DATA FOR ANALYSIS Start Marker

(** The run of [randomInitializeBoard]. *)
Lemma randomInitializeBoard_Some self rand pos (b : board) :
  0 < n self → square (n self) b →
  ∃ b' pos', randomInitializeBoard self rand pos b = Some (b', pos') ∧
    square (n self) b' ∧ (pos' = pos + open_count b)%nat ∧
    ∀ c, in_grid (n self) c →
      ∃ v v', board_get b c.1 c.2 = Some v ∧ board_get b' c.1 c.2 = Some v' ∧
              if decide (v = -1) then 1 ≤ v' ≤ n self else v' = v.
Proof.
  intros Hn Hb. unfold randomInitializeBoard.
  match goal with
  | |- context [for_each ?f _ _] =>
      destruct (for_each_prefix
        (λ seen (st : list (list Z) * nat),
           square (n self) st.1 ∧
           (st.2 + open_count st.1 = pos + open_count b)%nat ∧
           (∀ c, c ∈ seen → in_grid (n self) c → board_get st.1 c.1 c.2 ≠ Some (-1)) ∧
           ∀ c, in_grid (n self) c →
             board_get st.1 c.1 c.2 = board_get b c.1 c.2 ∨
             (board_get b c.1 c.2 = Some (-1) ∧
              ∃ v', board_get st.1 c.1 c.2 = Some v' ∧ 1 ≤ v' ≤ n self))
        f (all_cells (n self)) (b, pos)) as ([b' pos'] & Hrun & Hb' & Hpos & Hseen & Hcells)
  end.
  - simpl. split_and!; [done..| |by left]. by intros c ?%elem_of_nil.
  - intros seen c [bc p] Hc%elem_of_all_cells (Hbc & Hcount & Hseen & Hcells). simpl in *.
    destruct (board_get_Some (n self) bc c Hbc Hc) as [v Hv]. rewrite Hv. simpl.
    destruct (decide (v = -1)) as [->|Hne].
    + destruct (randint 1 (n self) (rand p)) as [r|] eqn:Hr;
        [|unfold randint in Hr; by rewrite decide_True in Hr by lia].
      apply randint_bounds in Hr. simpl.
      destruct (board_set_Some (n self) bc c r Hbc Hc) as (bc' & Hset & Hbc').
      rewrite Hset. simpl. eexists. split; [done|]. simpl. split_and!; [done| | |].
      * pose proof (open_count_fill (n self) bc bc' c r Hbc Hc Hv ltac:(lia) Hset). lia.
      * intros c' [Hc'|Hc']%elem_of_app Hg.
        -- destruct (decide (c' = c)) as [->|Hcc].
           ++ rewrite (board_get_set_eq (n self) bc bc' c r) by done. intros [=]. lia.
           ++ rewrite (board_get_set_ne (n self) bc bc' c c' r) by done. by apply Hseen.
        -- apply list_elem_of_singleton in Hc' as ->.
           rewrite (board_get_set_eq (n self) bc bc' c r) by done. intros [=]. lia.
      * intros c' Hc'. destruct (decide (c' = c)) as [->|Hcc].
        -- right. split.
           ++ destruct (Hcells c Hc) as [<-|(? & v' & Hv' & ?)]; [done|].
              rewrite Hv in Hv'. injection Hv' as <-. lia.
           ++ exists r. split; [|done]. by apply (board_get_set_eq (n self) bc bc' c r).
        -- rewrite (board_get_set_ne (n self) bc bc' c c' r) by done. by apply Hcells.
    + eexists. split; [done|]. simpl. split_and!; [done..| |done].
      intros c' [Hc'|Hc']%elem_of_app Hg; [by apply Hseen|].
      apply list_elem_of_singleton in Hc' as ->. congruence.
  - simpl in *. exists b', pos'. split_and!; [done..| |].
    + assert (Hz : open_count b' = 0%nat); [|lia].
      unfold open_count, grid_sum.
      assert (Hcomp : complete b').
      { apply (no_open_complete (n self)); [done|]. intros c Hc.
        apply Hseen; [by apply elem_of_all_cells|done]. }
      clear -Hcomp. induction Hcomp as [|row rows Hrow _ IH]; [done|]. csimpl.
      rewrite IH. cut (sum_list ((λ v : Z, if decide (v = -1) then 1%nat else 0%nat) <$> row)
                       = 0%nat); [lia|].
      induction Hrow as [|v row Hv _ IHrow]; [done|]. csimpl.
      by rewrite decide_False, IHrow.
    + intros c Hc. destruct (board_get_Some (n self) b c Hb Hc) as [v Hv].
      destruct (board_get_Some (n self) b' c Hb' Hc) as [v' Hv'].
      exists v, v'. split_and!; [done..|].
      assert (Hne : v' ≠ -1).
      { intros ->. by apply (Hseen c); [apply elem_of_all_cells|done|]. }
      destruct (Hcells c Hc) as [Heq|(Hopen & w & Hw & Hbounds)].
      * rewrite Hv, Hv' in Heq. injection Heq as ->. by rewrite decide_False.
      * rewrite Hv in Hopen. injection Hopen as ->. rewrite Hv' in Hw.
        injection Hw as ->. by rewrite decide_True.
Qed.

DATA FOR ANALYSIS End Marker
DATA FOR ANALYSIS Start Marker

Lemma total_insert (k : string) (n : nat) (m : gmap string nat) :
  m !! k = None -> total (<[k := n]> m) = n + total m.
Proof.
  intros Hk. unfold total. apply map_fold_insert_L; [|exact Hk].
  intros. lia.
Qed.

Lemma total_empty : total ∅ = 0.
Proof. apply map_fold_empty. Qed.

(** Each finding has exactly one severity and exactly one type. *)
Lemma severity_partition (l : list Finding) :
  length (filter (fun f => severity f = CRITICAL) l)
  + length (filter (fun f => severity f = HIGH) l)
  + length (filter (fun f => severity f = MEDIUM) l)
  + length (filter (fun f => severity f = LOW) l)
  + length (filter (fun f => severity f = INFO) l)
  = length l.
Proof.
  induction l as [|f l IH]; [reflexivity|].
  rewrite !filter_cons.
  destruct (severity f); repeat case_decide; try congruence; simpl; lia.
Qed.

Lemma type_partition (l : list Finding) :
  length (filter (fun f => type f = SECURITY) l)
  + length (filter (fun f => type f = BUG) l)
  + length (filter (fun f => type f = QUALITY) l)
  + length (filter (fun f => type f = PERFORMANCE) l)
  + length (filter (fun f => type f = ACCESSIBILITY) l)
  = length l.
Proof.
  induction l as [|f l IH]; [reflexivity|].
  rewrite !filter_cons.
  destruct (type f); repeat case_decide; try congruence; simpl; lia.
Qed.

DATA FOR ANALYSIS End Marker
DATA FOR ANALYSIS Start Marker

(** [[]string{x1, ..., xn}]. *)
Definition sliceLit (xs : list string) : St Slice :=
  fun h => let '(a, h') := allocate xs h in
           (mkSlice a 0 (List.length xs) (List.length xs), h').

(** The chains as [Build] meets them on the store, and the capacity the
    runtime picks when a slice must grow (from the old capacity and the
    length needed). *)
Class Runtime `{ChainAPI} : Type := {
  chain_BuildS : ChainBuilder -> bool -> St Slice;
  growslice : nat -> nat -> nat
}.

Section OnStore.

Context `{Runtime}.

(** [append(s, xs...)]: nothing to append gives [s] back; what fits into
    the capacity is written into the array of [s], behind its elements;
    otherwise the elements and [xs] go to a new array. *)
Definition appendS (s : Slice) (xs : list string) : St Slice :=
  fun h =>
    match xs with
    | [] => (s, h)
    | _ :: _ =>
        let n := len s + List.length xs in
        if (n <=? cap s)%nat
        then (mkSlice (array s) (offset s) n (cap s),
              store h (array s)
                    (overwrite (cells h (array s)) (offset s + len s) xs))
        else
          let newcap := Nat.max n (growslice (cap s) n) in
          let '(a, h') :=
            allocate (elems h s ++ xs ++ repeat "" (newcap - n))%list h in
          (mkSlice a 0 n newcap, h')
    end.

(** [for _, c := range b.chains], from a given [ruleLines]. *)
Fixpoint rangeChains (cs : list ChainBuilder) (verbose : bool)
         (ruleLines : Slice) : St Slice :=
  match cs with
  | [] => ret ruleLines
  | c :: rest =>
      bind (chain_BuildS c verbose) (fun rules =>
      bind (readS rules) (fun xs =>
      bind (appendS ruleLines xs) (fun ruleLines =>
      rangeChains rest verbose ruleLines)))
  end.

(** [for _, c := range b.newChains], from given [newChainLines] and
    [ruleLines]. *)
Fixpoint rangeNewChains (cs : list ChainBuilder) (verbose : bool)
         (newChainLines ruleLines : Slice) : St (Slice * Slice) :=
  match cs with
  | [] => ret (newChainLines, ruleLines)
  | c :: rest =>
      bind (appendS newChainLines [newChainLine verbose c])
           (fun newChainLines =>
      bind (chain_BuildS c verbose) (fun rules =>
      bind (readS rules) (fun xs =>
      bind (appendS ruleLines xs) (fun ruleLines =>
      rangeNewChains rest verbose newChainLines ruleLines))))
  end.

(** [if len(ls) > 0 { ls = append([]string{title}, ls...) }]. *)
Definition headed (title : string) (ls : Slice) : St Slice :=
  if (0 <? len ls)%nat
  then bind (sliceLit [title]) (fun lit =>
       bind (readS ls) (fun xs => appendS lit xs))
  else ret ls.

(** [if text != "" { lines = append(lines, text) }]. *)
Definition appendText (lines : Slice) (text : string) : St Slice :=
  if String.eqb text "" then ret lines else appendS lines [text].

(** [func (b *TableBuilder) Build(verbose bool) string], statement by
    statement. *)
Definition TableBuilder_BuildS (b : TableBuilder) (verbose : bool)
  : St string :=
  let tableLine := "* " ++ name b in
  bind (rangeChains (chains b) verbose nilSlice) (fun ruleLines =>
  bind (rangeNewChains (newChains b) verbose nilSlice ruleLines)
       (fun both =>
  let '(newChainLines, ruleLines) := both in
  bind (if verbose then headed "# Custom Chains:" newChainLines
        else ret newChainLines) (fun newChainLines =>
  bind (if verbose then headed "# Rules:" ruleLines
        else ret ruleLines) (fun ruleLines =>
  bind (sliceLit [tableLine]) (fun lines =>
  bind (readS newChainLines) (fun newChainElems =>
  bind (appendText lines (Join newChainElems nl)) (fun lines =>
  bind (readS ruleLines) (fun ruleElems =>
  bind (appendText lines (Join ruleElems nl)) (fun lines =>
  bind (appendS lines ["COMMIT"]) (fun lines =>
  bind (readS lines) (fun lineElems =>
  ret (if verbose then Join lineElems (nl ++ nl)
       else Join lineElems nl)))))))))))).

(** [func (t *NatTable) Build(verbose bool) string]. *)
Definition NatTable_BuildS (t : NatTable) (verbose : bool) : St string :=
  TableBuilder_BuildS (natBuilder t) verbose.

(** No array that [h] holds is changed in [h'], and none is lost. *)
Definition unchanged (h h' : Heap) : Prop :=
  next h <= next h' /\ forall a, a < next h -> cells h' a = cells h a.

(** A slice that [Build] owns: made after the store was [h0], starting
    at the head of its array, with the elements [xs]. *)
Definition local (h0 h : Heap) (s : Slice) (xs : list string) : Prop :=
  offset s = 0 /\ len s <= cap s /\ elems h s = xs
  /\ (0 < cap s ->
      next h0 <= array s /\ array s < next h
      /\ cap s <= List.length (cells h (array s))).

DATA FOR ANALYSIS End Marker

#### EXERCISE INSTRUCTIONS
Scan the entries above for the line containing "(** [func (b", and copy it and all lines after it exactly, down to and including the line containing "else ret ruleLines) (fun ruleLines =>".

#### REPLY TO THE EXERCISE
(** [func (b *TableBuilder) Build(verbose bool) string], statement by
    statement. *)
Definition TableBuilder_BuildS (b : TableBuilder) (verbose : bool)
  : St string :=
  let tableLine := "* " ++ name b in
  bind (rangeChains (chains b) verbose nilSlice) (fun ruleLines =>
  bind (rangeNewChains (newChains b) verbose nilSlice ruleLines)
       (fun both =>
  let '(newChainLines, ruleLines) := both in
  bind (if verbose then headed "# Custom Chains:" newChainLines
        else ret newChainLines) (fun newChainLines =>
  bind (if verbose then headed "# Rules:" ruleLines
        else ret ruleLines) (fun ruleLines =>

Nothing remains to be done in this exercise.